**ASSIGNED TASK**: For each line of the data below that holds "machine", copy the line.

**EXERCISE MATERIAL**:

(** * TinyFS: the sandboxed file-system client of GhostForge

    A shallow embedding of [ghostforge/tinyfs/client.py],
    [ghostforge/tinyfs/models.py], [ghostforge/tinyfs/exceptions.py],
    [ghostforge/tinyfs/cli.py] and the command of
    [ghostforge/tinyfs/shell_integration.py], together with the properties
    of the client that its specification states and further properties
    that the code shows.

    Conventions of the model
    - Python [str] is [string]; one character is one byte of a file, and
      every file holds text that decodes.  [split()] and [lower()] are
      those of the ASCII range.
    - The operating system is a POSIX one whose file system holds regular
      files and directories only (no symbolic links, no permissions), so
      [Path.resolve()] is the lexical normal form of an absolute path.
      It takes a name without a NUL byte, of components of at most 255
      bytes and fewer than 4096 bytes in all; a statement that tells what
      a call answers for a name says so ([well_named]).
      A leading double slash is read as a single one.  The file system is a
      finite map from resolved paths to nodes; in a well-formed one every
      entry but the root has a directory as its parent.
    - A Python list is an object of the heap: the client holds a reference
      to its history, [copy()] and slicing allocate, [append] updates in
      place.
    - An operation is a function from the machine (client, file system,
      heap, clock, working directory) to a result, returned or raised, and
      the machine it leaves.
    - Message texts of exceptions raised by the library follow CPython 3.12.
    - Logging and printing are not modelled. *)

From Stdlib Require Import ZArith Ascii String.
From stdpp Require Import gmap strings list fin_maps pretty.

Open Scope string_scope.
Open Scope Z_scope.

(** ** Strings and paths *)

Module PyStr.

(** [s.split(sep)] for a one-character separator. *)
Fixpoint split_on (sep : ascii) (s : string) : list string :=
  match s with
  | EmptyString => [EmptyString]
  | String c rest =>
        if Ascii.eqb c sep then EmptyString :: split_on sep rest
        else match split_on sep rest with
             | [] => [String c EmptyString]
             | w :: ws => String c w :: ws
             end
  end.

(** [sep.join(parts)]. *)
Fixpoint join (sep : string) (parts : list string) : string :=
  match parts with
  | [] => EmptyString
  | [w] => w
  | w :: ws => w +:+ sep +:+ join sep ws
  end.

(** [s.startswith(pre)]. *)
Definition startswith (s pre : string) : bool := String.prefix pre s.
...
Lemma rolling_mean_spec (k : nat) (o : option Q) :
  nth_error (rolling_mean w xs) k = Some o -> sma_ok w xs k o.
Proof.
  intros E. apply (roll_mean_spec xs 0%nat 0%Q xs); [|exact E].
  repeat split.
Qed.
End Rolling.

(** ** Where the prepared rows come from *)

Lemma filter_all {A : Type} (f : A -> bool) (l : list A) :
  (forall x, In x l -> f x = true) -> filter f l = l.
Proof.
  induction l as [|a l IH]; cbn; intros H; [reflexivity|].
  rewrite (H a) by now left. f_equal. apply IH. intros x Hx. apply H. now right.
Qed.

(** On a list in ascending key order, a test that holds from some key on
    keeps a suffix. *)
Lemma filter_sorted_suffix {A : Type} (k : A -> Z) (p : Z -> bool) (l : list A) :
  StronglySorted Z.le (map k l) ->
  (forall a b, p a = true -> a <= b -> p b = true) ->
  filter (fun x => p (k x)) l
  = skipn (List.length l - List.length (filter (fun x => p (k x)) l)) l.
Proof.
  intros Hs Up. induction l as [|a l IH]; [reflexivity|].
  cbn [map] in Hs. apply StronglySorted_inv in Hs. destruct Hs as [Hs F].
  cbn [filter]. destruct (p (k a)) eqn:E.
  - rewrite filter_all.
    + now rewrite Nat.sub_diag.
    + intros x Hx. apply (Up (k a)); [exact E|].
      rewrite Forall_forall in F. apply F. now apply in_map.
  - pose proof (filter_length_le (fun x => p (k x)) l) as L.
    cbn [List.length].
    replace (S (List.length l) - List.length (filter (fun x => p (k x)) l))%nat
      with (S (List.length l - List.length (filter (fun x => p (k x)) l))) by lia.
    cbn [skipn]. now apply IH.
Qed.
==
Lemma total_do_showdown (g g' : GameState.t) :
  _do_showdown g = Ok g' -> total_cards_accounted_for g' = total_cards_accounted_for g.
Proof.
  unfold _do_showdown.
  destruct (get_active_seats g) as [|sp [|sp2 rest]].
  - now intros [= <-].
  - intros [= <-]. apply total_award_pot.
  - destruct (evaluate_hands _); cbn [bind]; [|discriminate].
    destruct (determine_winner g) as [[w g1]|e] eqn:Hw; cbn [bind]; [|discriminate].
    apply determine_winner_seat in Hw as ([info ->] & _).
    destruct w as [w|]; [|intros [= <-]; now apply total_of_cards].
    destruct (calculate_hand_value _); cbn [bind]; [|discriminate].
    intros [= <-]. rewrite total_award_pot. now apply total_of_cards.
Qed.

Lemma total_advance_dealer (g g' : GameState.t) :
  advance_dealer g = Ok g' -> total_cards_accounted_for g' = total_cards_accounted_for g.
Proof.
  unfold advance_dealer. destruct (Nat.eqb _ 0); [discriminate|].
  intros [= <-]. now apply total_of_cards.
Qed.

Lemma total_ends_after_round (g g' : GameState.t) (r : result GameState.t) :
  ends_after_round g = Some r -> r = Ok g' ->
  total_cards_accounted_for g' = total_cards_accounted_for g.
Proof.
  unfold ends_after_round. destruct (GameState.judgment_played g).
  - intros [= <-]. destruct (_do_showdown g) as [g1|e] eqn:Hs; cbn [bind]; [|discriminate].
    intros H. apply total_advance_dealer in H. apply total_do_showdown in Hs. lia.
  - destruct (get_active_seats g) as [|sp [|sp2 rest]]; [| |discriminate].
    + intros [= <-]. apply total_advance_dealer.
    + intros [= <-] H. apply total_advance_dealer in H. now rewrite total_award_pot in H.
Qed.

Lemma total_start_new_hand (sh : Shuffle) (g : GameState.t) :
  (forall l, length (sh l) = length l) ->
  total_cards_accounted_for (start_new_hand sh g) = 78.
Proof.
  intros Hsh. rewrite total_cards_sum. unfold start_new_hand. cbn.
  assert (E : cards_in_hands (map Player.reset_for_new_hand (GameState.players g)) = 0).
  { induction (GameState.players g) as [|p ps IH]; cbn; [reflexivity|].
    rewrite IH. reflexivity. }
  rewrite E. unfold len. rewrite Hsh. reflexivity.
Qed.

**ANSWER TO THIS PROBLEM**:
    - An operation is a function from the machine (client, file system,
      the machine it leaves.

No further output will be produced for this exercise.